DATA SECTION
-------------------------

(** X6: handling an image error always comes to an end and touches
    the entries of that output only.  When a URL already loaded for
    the output, that URL is shown again and nothing is requested; when
    the output has no usable file path, the error flag is set and
    nothing is requested. *)
Theorem X6_handleImageError
    (defaultsBaseURL : option string) (loads : string → bool)
    (job : option Job) (outputId : string) (s : JobDetail.ImageState) :
  ∃ s' requested,
    JobDetail.handleImageError defaultsBaseURL loads job outputId s
    = Some (s', requested)
    ∧ (∀ other, other ≠ outputId → same_entries other s s')
    ∧ (∀ u, JobDetail.successfulUrlFormat s !! outputId = Some u → u ≠ "" →
         requested = []
         ∧ JobDetail.imageUrls s' !! outputId = Some u
         ∧ JobDetail.imageError s' = JobDetail.imageError s)
    ∧ (JS.truthy (JobDetail.successfulUrlFormat s !! outputId) = false →
       (∀ j o, job = Some j → o ∈ outputs j → out_id o = outputId →
               JS.truthy (file_path o) = false) →
       requested = [] ∧ JobDetail.imageError s' !! outputId = Some true).
Proof.
  unfold JobDetail.handleImageError.
  destruct (JS.truthy (JobDetail.successfulUrlFormat s !! outputId)) eqn:Hs.
  - eexists _, _. split; [done|]. split.
    { intros other Hne. unfold same_entries. cbn.
      by rewrite lookup_insert_ne by done. }
    split; [|done]. intros u Hu _. rewrite Hu. cbn.
    split; [done|]. split; [apply lookup_insert_eq|done].
  - assert (∀ u, JobDetail.successfulUrlFormat s !! outputId = Some u → u = "")
      as Hempty.
    { intros u Hu. rewrite Hu in Hs. cbn in Hs.
      by apply bool_decide_eq_false, dec_stable in Hs. }
    destruct (job ≫= _) as [o|] eqn:Ho.
    + destruct job as [j|]; [|done]. cbn in Ho.
      apply find_some in Ho as [Hin Hid].
      apply bool_decide_eq_true in Hid. apply list_elem_of_In in Hin.
      destruct (JS.truthy (file_path o)) eqn:Hp.
      * rewrite tryAlternativeImageUrl_spec.
        destruct (list_find _ _) as [[i url]|]; eexists _, _;
          (split; [done|]); (split; [|split]).
        -- intros other Hne. unfold same_entries. cbn.
           by rewrite ?lookup_insert_ne by done.
        -- intros u Hu Hne. by apply Hempty in Hu.
        -- intros _ Hall. rewrite (Hall j o) in Hp; done.
        -- intros other Hne. unfold same_entries. cbn.
           by rewrite ?lookup_insert_ne by done.
        -- intros u Hu Hne. by apply Hempty in Hu.
        -- intros _ Hall. rewrite (Hall j o) in Hp; done.
      * eexists _, _. split; [done|]. split; [|split].
        -- intros other Hne. unfold same_entries. cbn.
           by rewrite ?lookup_insert_ne by done.
        -- intros u Hu Hne. by apply Hempty in Hu.
        -- intros _ _. split; [done|]. apply lookup_insert_eq.
    + eexists _, _. split; [done|]. split; [|split].
      * intros other Hne. unfold same_entries. cbn.
        by rewrite ?lookup_insert_ne by done.
      * intros u Hu Hne. by apply Hempty in Hu.
      * intros _ _. split; [done|]. apply lookup_insert_eq.
Qed.

(** ** Editing sessions on the detail page *)

Section EditingFacts.
Import JobDetail.

Lemma with_outputs_same (j : Job) : with_outputs j (outputs j) = j.
Proof. by destruct j. Qed.

Lemma with_content_same (o : JobOutput) : with_content o (content o) = o.
Proof. by destruct o. Qed.

Lemma save_outputs (outputId : string) (st : State) (j : Job) :
  job st = Some j →
  job (handleSaveEditing outputId st).1
  = Some (with_outputs j
            ((λ output, if decide (out_id output = outputId)
                        then with_content output (editedContent st !! outputId)
                        else output) <$> outputs j)).
Proof. intros Hj. cbn. by rewrite Hj. Qed.
End EditingFacts.

(** X7: saving is idempotent: saving the same output a second time
    changes nothing, neither in the job nor in the editing state. *)
Theorem X7_handleSaveEditing_idempotent (outputId : string) (st : JobDetail.State) :
  (JobDetail.handleSaveEditing outputId
     (JobDetail.handleSaveEditing outputId st).1).1
  = (JobDetail.handleSaveEditing outputId st).1.
Proof.
  unfold JobDetail.handleSaveEditing. cbn. f_equal; [apply insert_insert_eq|].
  destruct (JobDetail.job st) as [j|]; [|done]. cbn. f_equal.
  unfold JobDetail.with_outputs. cbn. f_equal.
  rewrite <- list_fmap_compose. apply list_fmap_ext. intros i o _. cbn.
  destruct (decide (out_id o = outputId)) as [Ho|Ho]; cbn.
  - by rewrite decide_True by done.
  - by rewrite decide_False by done.
Qed.

(** X8: opening the editor on an output with its current text and
    saving right away leaves the job exactly as it was. *)
Theorem X8_start_then_save (outputId text : string) (st : JobDetail.State) :
  (∀ j o, JobDetail.job st = Some j → o ∈ outputs j →
          out_id o = outputId → content o = Some text) →
  JobDetail.job
    (JobDetail.handleSaveEditing outputId
       (JobDetail.handleStartEditing outputId text st).1).1
  = JobDetail.job st.
Proof.
  intros Hcontent. cbn. destruct (JobDetail.job st) as [j|] eqn:Hj; [|done].
  f_equal. etrans; [|apply with_outputs_same]. f_equal.
  etrans; [|apply list_fmap_id].
  apply list_fmap_ext. intros i o Hi. cbn.
  destruct (decide (out_id o = outputId)) as [Ho|Ho]; [|done].
  rewrite lookup_insert_eq.
  rewrite <- (Hcontent j o eq_refl (list_elem_of_lookup_2 _ _ _ Hi) Ho).
  apply with_content_same.
Qed.

(** X9: after opening the editor on an output, typing any number of
    versions and saving, every output with that id holds the last
    version typed (the opening text when nothing was typed), and the
    other outputs are unchanged. *)
Theorem X9_edit_session (outputId text : string) (typed : list string)
    (st : JobDetail.State) (j : Job) :
  JobDetail.job st = Some j →
  let st1 := (JobDetail.handleStartEditing outputId text st).1 in
  let st2 := foldl (λ s v, (JobDetail.handleContentChange outputId v s).1) st1 typed in
  ∃ j', JobDetail.job (JobDetail.handleSaveEditing outputId st2).1 = Some j'
    ∧ length (outputs j') = length (outputs j)
    ∧ ∀ i o, outputs j !! i = Some o →
        outputs j' !! i
        = Some (if decide (out_id o = outputId)
                then JobDetail.with_content o (Some (default text (last typed)))
                else o).
Proof.
  intros Hj st1 st2.
  assert (JobDetail.job st2 = Some j
          ∧ JobDetail.editedContent st2 !! outputId
            = Some (default text (last typed))) as [Hj2 He2].
  { unfold st2. clear st2.
    assert (JobDetail.job st1 = Some j
            ∧ JobDetail.editedContent st1 !! outputId = Some text) as H
      by (split; [done|apply lookup_insert_eq]).
    revert H. generalize st1. generalize text.
    induction typed as [|v typed IH]; intros t s [H1 H2]; [done|].
    cbn [foldl]. rewrite last_cons.
    destruct (IH v (JobDetail.handleContentChange outputId v s).1) as [H3 H4].
    { split; [done|apply lookup_insert_eq]. }
    split; [done|]. rewrite H4. by destruct (last typed). }
  rewrite (save_outputs _ _ _ Hj2). eexists. split; [done|]. cbn.
  split; [by rewrite length_fmap|].
  intros i o Hi. rewrite list_lookup_fmap, Hi. cbn. by rewrite He2.
Qed.

(** ** Pages of the job list *)

Lemma slice_take_drop {A} (l : list A) (s r : nat) :
  JS.slice l (Z.of_nat s) (Z.of_nat s + Z.of_nat r) = take r (drop s l).
Proof.
  unfold JS.slice.
  destruct (Z.ltb_spec (Z.of_nat s) 0); [lia|].
  destruct (Z.ltb_spec (Z.of_nat s + Z.of_nat r) 0); [lia|].
  destruct (decide (length l ≤ s)%nat) as [Hs|Hs].
  - rewrite (drop_ge l s) by done. rewrite drop_ge by lia. by rewrite !take_nil.
  - replace (Z.to_nat (Z.of_nat s `min` Z.of_nat (length l))) with s by lia.
    replace (Z.to_nat _) with (r `min` length (drop s l))%nat
      by (rewrite length_drop; lia).
    rewrite <- (take_take (drop s l) r (length (drop s l))).
    by rewrite (take_ge (drop s l) (length (drop s l))).
Qed.

Lemma concat_pages {A} (l : list A) (r n : nat) :
  concat ((λ p, take r (drop (p * r) l)) <$> seq 0 n) = take (n * r) l.
Proof.
  induction n as [|n IH]; [done|].
  rewrite seq_S, fmap_app, concat_app, IH. cbn. rewrite app_nil_r.
  rewrite take_take_drop. f_equal. lia.
Qed.

Section PageFacts.
Variable toLowerCase : string → string.
Variable getTime : string → option Z.

Lemma paginatedJobs_take_drop (jobs : option (list Job)) (st : JobList.State)
    (p r : nat) :
  JobList.page st = Z.of_nat p → JobList.rowsPerPage st = Z.of_nat r →
  JobList.paginatedJobs toLowerCase getTime jobs st
  = take r (drop (p * r) (JobList.filteredJobs toLowerCase getTime jobs st)).
Proof.
  intros Hp Hr. unfold JobList.paginatedJobs. rewrite Hp, Hr.
  replace (Z.of_nat p * Z.of_nat r) with (Z.of_nat (p * r)) by lia.
  apply slice_take_drop.
Qed.

(** X10: the pages of the job list, taken one after the other, give
    back the filtered list: every job that passes the filter is on
    exactly one page, and the pages keep the order. *)
Theorem X10_pages_cover (jobs : option (list Job)) (st : JobList.State) (n : nat) :
  0 ≤ JobList.rowsPerPage st →
  Z.of_nat (length (JobList.filteredJobs toLowerCase getTime jobs st))
  ≤ Z.of_nat n * JobList.rowsPerPage st →
  concat ((λ p, JobList.paginatedJobs toLowerCase getTime jobs
                  (JobList.handleChangePage (Z.of_nat p) st)) <$> seq 0 n)
  = JobList.filteredJobs toLowerCase getTime jobs st.
Proof.
  intros Hr Hn.
  set (r := Z.to_nat (JobList.rowsPerPage st)).
  rewrite (list_fmap_ext _
    (λ p, take r (drop (p * r) (JobList.filteredJobs toLowerCase getTime jobs st)))
    (seq 0 n) ).
  - rewrite concat_pages. apply take_ge. unfold r. nia.
  - intros i p _. rewrite (paginatedJobs_take_drop _ _ p r); [|done|cbn; lia].
    by destruct jobs.
Qed.

(** X11: changing the status filter or the number of rows per page
    goes back to the first page, which then shows the newest
    [rowsPerPage] jobs that pass the filter; the table is empty only
    when no job passes. *)
Theorem X11_filter_change_shows_first_page
    (jobs : option (list Job)) (st : JobList.State)
    (s : option JobStatus) (rows : Z) :
  0 < JobList.rowsPerPage st → 0 < rows →
  let st1 := JobList.handleStatusFilterChange s st in
  let st2 := JobList.handleChangeRowsPerPage rows st in
  JobList.paginatedJobs toLowerCase getTime jobs st1
  = take (Z.to_nat (JobList.rowsPerPage st))
      (JobList.filteredJobs toLowerCase getTime jobs st1)
  ∧ JobList.paginatedJobs toLowerCase getTime jobs st2
    = take (Z.to_nat rows) (JobList.filteredJobs toLowerCase getTime jobs st)
  ∧ (JobList.paginatedJobs toLowerCase getTime jobs st1 = []
     ↔ JobList.filteredJobs toLowerCase getTime jobs st1 = [])
  ∧ (JobList.paginatedJobs toLowerCase getTime jobs st2 = []
     ↔ JobList.filteredJobs toLowerCase getTime jobs st = []).
Proof.
  intros Hr Hrows st1 st2.
  assert (JobList.paginatedJobs toLowerCase getTime jobs st1
          = take (Z.to_nat (JobList.rowsPerPage st))
              (JobList.filteredJobs toLowerCase getTime jobs st1)) as H1.
  { rewrite (paginatedJobs_take_drop _ _ 0 (Z.to_nat (JobList.rowsPerPage st)));
      [done|done|cbn; lia]. }
  assert (JobList.paginatedJobs toLowerCase getTime jobs st2
          = take (Z.to_nat rows)
              (JobList.filteredJobs toLowerCase getTime jobs st)) as H2.
  { rewrite (paginatedJobs_take_drop _ _ 0 (Z.to_nat rows)); [|done|cbn; lia].
    by destruct jobs. }
  split; [done|]. split; [done|]. rewrite H1, H2.
  assert (∀ (l : list Job) k, (0 < k)%nat → take k l = [] ↔ l = []) as Htake.
  { intros [|x l] [|k] Hk; cbn; try done; lia. }
  split; apply Htake; lia.
Qed.
End PageFacts.

(** ** Hashtags and platforms of the submission form *)

Section HashtagFacts.
Import NewContent.
Variable trim : string → string.

Lemma hashtags_of_insert_other (k : string) (v : MetaValue)
    (md : option (gmap string MetaValue)) :
  k ≠ "hashtags" →
  hashtags_of (Some (<[k := v]> (spread md))) = hashtags_of md.
Proof.
  intros Hk. unfold hashtags_of.
  change (spread (Some (<[k := v]> (spread md)))) with (<[k := v]> (spread md)).
  by rewrite lookup_insert_ne.
Qed.

Lemma hashtags_of_insert (l : list string) (md : gmap string MetaValue) :
  hashtags_of (Some (<["hashtags" := MStrs l]> md)) = Some l.
Proof.
  unfold hashtags_of.
  change (spread (Some (<["hashtags" := MStrs l]> md)))
    with (<["hashtags" := MStrs l]> md).
  by rewrite lookup_insert_eq.
Qed.

Lemma hashtags_ok_step (f : ContentSubmissionForm) (e : Event) :
  hashtags_ok f → hashtags_ok (step trim f e).
Proof.
  intros (l & Hl & Hnd & Hne). destruct e as [v c|v|v|h|t|v|v]; cbn [step].
  7: by exists l.
  6: by exists l.
  - by exists l.
  - exists l. split; [|done]. cbn. by rewrite hashtags_of_insert_other.
  - exists l. split; [|done]. cbn. by rewrite hashtags_of_insert_other.
  - unfold handleAddHashtag. rewrite Hl. cbn [default].
    destruct (bool_decide (trim h ≠ "")) eqn:H1; [|by exists l].
    destruct (bool_decide (trim h ∈ l)) eqn:H2; [by exists l|].
    apply bool_decide_eq_true in H1. apply bool_decide_eq_false in H2.
    cbn. exists (l ++ [trim h]). split; [apply hashtags_of_insert|]. split.
    + apply NoDup_app. split; [done|]. split; [|apply NoDup_singleton].
      by intros x Hx ->%list_elem_of_singleton.
    + intros [?|?%list_elem_of_singleton]%elem_of_app; [done|congruence].
  - unfold handleRemoveHashtag. rewrite Hl.
    eexists. split; [apply hashtags_of_insert|]. split.
    + by apply NoDup_ListNoDup, List.NoDup_filter, NoDup_ListNoDup.
    + intros H%list_elem_of_In%filter_In. destruct H as [H _].
      by apply list_elem_of_In in H.
Qed.

Lemma hashtags_ok_run (events : list Event) : hashtags_ok (run trim events).
Proof.
  unfold run.
  assert (hashtags_ok initialFormData) as H0.
  { exists []. split; [done|]. split; [constructor|]. by intros ?%elem_of_nil. }
  revert H0. generalize initialFormData.
  induction events as [|e es IH]; intros f Hf; [done|].
  cbn [foldl]. by apply IH, hashtags_ok_step.
Qed.
End HashtagFacts.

-------------------------

TASK OBJECTIVE
Restate the data word for word. Begin at its first line, end at the line that contains "(defaultsBaseURL : option", and include both.

YOUR RESPONSE
(** X6: handling an image error always comes to an end and touches
    the entries of that output only.  When a URL already loaded for
    the output, that URL is shown again and nothing is requested; when
    the output has no usable file path, the error flag is set and
    nothing is requested. *)
Theorem X6_handleImageError
    (defaultsBaseURL : option string) (loads : string → bool)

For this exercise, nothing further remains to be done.